▶ [Task brief] Only the lines below starting at the one that contains "(** The statements" and ending at the one that contains "in_transaction : bool;" are to be reproduced, exactly and with both ends kept.

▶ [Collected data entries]
(** * sqlite-ai-examples: the chatbot services and the todo sync client

    A shallow embedding of
      - quickstarts/sqlite_ai/services/{db,ai,chat,cli}.py
      - quickstarts/sqlite_sync/sync.py
    Python objects become records, methods become functions that take the
    receiver and return it updated, exceptions become the [Raised] outcome,
    and the SQLite connection becomes a record holding the tables the code
    reads and writes.  Everything outside the repository (the native
    extensions, the wall clock, the file system, the random source) is an
    interface the definitions are parameterised by.

    What makes a statement raise is in the state: the connection is closed,
    the table was never created, the table has used up its row ids, or a
    parameter does not fit an SQLite INTEGER; an extension function raises
    when the extension says so.  A commit raises on a closed connection
    only.  The connection of an [AIClient] and the connection of the
    [DatabaseManager] a [ChatService] stores to are two objects, as in every
    place that builds them; the first serves the extension calls, the second
    holds [chat_history]. *)

From Stdlib Require Import List String Ascii ZArith Lia Bool Sorted DecimalString.
Import ListNotations.
Open Scope string_scope.
Open Scope list_scope.
Open Scope Z_scope.

Set Implicit Arguments.

(** ** Python values and control flow *)

Module Py.

(** The exception classes the code can meet; all derive from [Exception]. *)
Inductive ExnClass : Type :=
| OperationalError
| ProgrammingError
| IntegrityError
| OverflowError
| AttributeError
| TypeError
| DatabaseError
| OtherException.

Record Exn : Type := mkExn { exn_class : ExnClass; str : string }.

(** The result of a call: a value, or an exception on its way up. *)
Inductive Outcome (A : Type) : Type :=
| Returned (a : A)
| Raised (e : Exn).

Arguments Returned {A} a.
Arguments Raised {A} e.

Definition raised {A : Type} (o : Outcome A) : bool :=
  match o with Returned _ => false | Raised _ => true end.

(** Truth value of a [str]: only the empty string is falsy. *)
Definition truthy (s : string) : bool := negb (s =? "")%string.

(** Truth value of an [Optional[str]]: [None] and the empty string are falsy. *)
Definition truthy_opt (o : option string) : bool :=
  match o with None => false | Some s => truthy s end.

(** A computation over a mutable object of type [S] that may raise. *)
Definition Action (S A : Type) : Type := S -> Outcome A * S.

Definition ret {S A : Type} (a : A) : Action S A := fun s => (Returned a, s).

Definition raise {S A : Type} (e : Exn) : Action S A := fun s => (Raised e, s).

Definition bind {S A B : Type} (m : Action S A) (k : A -> Action S B) : Action S B :=
  fun s => match m s with
           | (Returned a, s') => k a s'
           | (Raised e, s') => (Raised e, s')
           end.

(** [try: m  except Exception as e: h e] *)
Definition try_except {S A : Type} (m : Action S A) (h : Exn -> Action S A) : Action S A :=
  fun s => match m s with
           | (Returned a, s') => (Returned a, s')
           | (Raised e, s') => h e s'
           end.

(** [try: m  except cls as e: h e]: an exception of another class goes on up. *)
Definition is_class (cls e : ExnClass) : bool :=
  match cls, e with
  | OperationalError, OperationalError | ProgrammingError, ProgrammingError
  | IntegrityError, IntegrityError | OverflowError, OverflowError
  | AttributeError, AttributeError | TypeError, TypeError
  | DatabaseError, DatabaseError | OtherException, OtherException => true
  | _, _ => false
  end.

Definition try_except_only {S A : Type} (cls : ExnClass) (m : Action S A)
  (h : Exn -> Action S A) : Action S A :=
  fun s => match m s with
           | (Returned a, s') => (Returned a, s')
           | (Raised e, s') => if is_class cls (exn_class e) then h e s' else (Raised e, s')
           end.

(** [try: m  except Exception: h], where the handler yields a value. *)
Definition catch {S A : Type} (m : Action S A) (h : Exn -> A) : S -> A * S :=
  fun s => match m s with
           | (Returned a, s') => (a, s')
           | (Raised e, s') => (h e, s')
           end.

(** [click.echo]: a process is the object the code works on and what it
    has printed so far, oldest line first. *)
Inductive Stream : Type := stdout | stderr.

Record Process (C : Type) : Type := mkProcess {
  client : C;
  console : list (Stream * string)
}.

Definition echo_to {C : Type} (f : Stream) (line : string) : Action (Process C) unit :=
  fun p => (Returned tt, mkProcess (client p) (console p ++ [(f, line)])).

Definition echo {C : Type} (line : string) : Action (Process C) unit :=
  echo_to stdout line.

(** Run a method of the object the process works on. *)
Definition on_client {C A : Type} (m : Action C A) : Action (Process C) A :=
  fun p => let (o, c) := m (client p) in (o, mkProcess c (console p)).

(** The exit status of a click command run as a program: 0 when the
    callback returns, 1 when an exception escapes it. *)
Definition exit_code {A : Type} (o : Outcome A) : Z :=
  match o with Returned _ => 0 | Raised _ => 1 end.

(** The line feed, and [str] of an [int]. *)
Definition NL : string := String (ascii_of_nat 10) "".

Definition str_of_int (z : Z) : string := NilZero.string_of_int (Z.to_int z).

End Py.

Import Py.

Declare Scope action_scope.
Delimit Scope action_scope with action.
Notation "x <- m ;; k" := (bind m (fun x => k))
  (at level 100, m at next level, right associativity) : action_scope.
Notation "m ;;; k" := (bind m (fun _ => k))
  (at level 100, right associativity) : action_scope.

(** ** The outside world of the chatbot

    [llm_model_load] and [llm_text_generate] are the SQL functions of the
    SQLite-AI extension; each takes the bound parameter and yields the rows of
    the one-column result (a column value is NULL or text), or raises.  When
    the extension is not loaded they raise "no such function". *)

Class Environment (Env : Type) : Type := {
  llm_model_load : string -> Env -> Outcome (list (option string)) * Env;
  llm_text_generate : string -> Env -> Outcome (list (option string)) * Env;
  CURRENT_TIMESTAMP : Env -> string * Env;
  os_path_exists : Env -> string -> bool
}.

(** ** sqlite3: the connection and the statements the services execute *)

Module Sqlite.

(** A row of [chat_history] (schema in [ChatService.setup_schema]). *)
Record ChatRow : Type := mkChatRow {
  id : Z;
  role : string;
  message : string;
  model_used : option string;
  created_at : string;
  session_id : string
}.

(** The statements of db.py, ai.py and chat.py, with their bound parameters. *)
Inductive Stmt : Type :=
| CreateChatHistory
| InsertChatHistory (role message : string) (model_used : option string) (session_id : string)
| SelectHistory (session_id : string) (limit : Z)
| DeleteHistory (session_id : string)
| CountSession (session_id : string)
| CountSessionUser (session_id : string)
| SelectLlmModelLoad (model_path : string)
| SelectLlmTextGenerate (prompt : string).

(** What [execute] hands back. *)
Record Cursor (A : Type) : Type := mkCursor { fetchall : list A; rowcount : Z }.

Definition fetchone {A : Type} (c : Cursor A) : option A := hd_error (fetchall c).

(** Largest rowid of SQLite, and the range of an SQLite INTEGER parameter. *)
Definition MAX_ROWID : Z := 9223372036854775807.
Definition MIN_INT64 : Z := - 9223372036854775808.

Section Connection.
Context {Env : Type} {E : Environment Env}.

(** One [sqlite3.Connection].  [chat_history] is [None] until the table is
    created; its rows are kept in the order they were inserted.
    [sqlite_sequence] is the AUTOINCREMENT counter of the table, [executed]
    the statements handed to [execute] so far (oldest first). *)
Record Connection : Type := mkConnection {
  is_open : bool;
  chat_history : option (list ChatRow);
  sqlite_sequence : Z;
  in_transaction : bool;
  executed : list Stmt;
  env : Env
}.

Definition DB (A : Type) : Type := Action Connection A.

Definition rows_of (c : Connection) : list ChatRow :=
  match chat_history c with Some rows => rows | None => [] end.

Definition closed_error : Exn :=
  mkExn ProgrammingError "Cannot operate on a closed database.".

Definition no_such_table : Exn :=
  mkExn OperationalError "no such table: chat_history".

(** Every [execute] records the statement and refuses a closed connection. *)
Definition prepare (s : Stmt) : DB unit :=
  fun c =>
    let c' := mkConnection (is_open c) (chat_history c) (sqlite_sequence c)
                           (in_transaction c) (executed c ++ [s]) (env c) in
    if is_open c then (Returned tt, c') else (Raised closed_error, c').

Definition the_table : DB (list ChatRow) :=
  fun c => match chat_history c with
           | Some rows => (Returned rows, c)
           | None => (Raised no_such_table, c)
           end.

Definition write_table (rows : list ChatRow) (seq : Z) : DB unit :=
  fun c => (Returned tt,
            mkConnection (is_open c) (Some rows) seq true (executed c) (env c)).

Definition now : DB string :=
  fun c => let (t, w) := CURRENT_TIMESTAMP (env c) in
           (Returned t,
            mkConnection (is_open c) (chat_history c) (sqlite_sequence c)
                         (in_transaction c) (executed c) w).

Definition max_rowid (rows : list ChatRow) : Z :=
  fold_right (fun r m => Z.max (id r) m) 0 rows.

(** CREATE TABLE IF NOT EXISTS chat_history (...) *)
Definition execute_create : DB (Cursor unit) :=
  (prepare CreateChatHistory ;;;
   fun c => (Returned (mkCursor [] (-1)),
             mkConnection (is_open c)
                          (Some (rows_of c)) (sqlite_sequence c)
                          (in_transaction c) (executed c) (env c)))%action.

(** INSERT INTO chat_history (role, message, model_used, session_id)
    VALUES (?, ?, ?, ?): the id is one more than the largest rowid the table
    ever held, and the insert fails once that is the largest rowid there is. *)
Definition execute_insert (role message : string) (model_used : option string)
  (session_id : string) : DB (Cursor unit) :=
  (prepare (InsertChatHistory role message model_used session_id) ;;;
   rows <- the_table ;;
   fun c =>
     let top := Z.max (sqlite_sequence c) (max_rowid rows) in
     if MAX_ROWID <=? top
     then (Raised (mkExn OperationalError "database or disk is full"),
           mkConnection (is_open c) (chat_history c) (sqlite_sequence c)
                        true (executed c) (env c))
     else (t <- now ;;
           write_table (rows ++ [mkChatRow (top + 1) role message model_used t session_id])
                       (top + 1) ;;;
           ret (mkCursor [] 1))%action c)%action.

(** WHERE session_id = ? *)
Definition in_session (sid : string) (r : ChatRow) : bool :=
  (session_id r =? sid)%string.

(** ORDER BY id DESC, by insertion into a descending list. *)
Fixpoint insert_desc (r : ChatRow) (l : list ChatRow) : list ChatRow :=
  match l with
  | [] => [r]
  | x :: l' => if id x <=? id r then r :: l else x :: insert_desc r l'
  end.

Definition order_by_id_desc (l : list ChatRow) : list ChatRow :=
  fold_right insert_desc [] l.

(** LIMIT ?: a negative limit is no limit. *)
Definition limit_rows (n : Z) (l : list ChatRow) : list ChatRow :=
  if n <? 0 then l else firstn (Z.to_nat n) l.

(** WHERE session_id = ? ORDER BY id DESC LIMIT ? *)
Definition selected (sid : string) (limit : Z) (rows : list ChatRow) : list ChatRow :=
  limit_rows limit (order_by_id_desc (filter (in_session sid) rows)).

(** Orders on rows by id: as ORDER BY id DESC lists them, and as they are
    inserted. *)
Definition newer_or_same (a b : ChatRow) : Prop := id a >= id b.
Definition older (a b : ChatRow) : Prop := id a < id b.

(** A [sqlite3.Row] of the history query, as the mapping [dict(row)] gives. *)
Definition history_row (r : ChatRow) : list (string * string) :=
  [("role", role r); ("message", message r); ("created_at", created_at r)].

(** SELECT role, message, created_at FROM chat_history
    WHERE session_id = ? ORDER BY id DESC LIMIT ?
    A limit outside the 64-bit range cannot be bound. *)
Definition execute_select_history (sid : string) (limit : Z)
  : DB (Cursor (list (string * string))) :=
  (prepare (SelectHistory sid limit) ;;;
   rows <- the_table ;;
   if (limit <? MIN_INT64) || (MAX_ROWID <? limit)
   then raise (mkExn OverflowError "Python int too large to convert to SQLite INTEGER")
   else ret (mkCursor (map history_row (selected sid limit rows)) (-1)))%action.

▶ [Response to this exercise]
(** The statements of db.py, ai.py and chat.py, with their bound parameters. *)
Inductive Stmt : Type :=
| CreateChatHistory
| InsertChatHistory (role message : string) (model_used : option string) (session_id : string)
| SelectHistory (session_id : string) (limit : Z)
| DeleteHistory (session_id : string)
| CountSession (session_id : string)
| CountSessionUser (session_id : string)
| SelectLlmModelLoad (model_path : string)
| SelectLlmTextGenerate (prompt : string).

(** What [execute] hands back. *)
Record Cursor (A : Type) : Type := mkCursor { fetchall : list A; rowcount : Z }.

Definition fetchone {A : Type} (c : Cursor A) : option A := hd_error (fetchall c).

(** Largest rowid of SQLite, and the range of an SQLite INTEGER parameter. *)
Definition MAX_ROWID : Z := 9223372036854775807.
Definition MIN_INT64 : Z := - 9223372036854775808.

Section Connection.
Context {Env : Type} {E : Environment Env}.

(** One [sqlite3.Connection].  [chat_history] is [None] until the table is
    created; its rows are kept in the order they were inserted.
    [sqlite_sequence] is the AUTOINCREMENT counter of the table, [executed]
    the statements handed to [execute] so far (oldest first). *)
Record Connection : Type := mkConnection {
  is_open : bool;
  chat_history : option (list ChatRow);
  sqlite_sequence : Z;
  in_transaction : bool;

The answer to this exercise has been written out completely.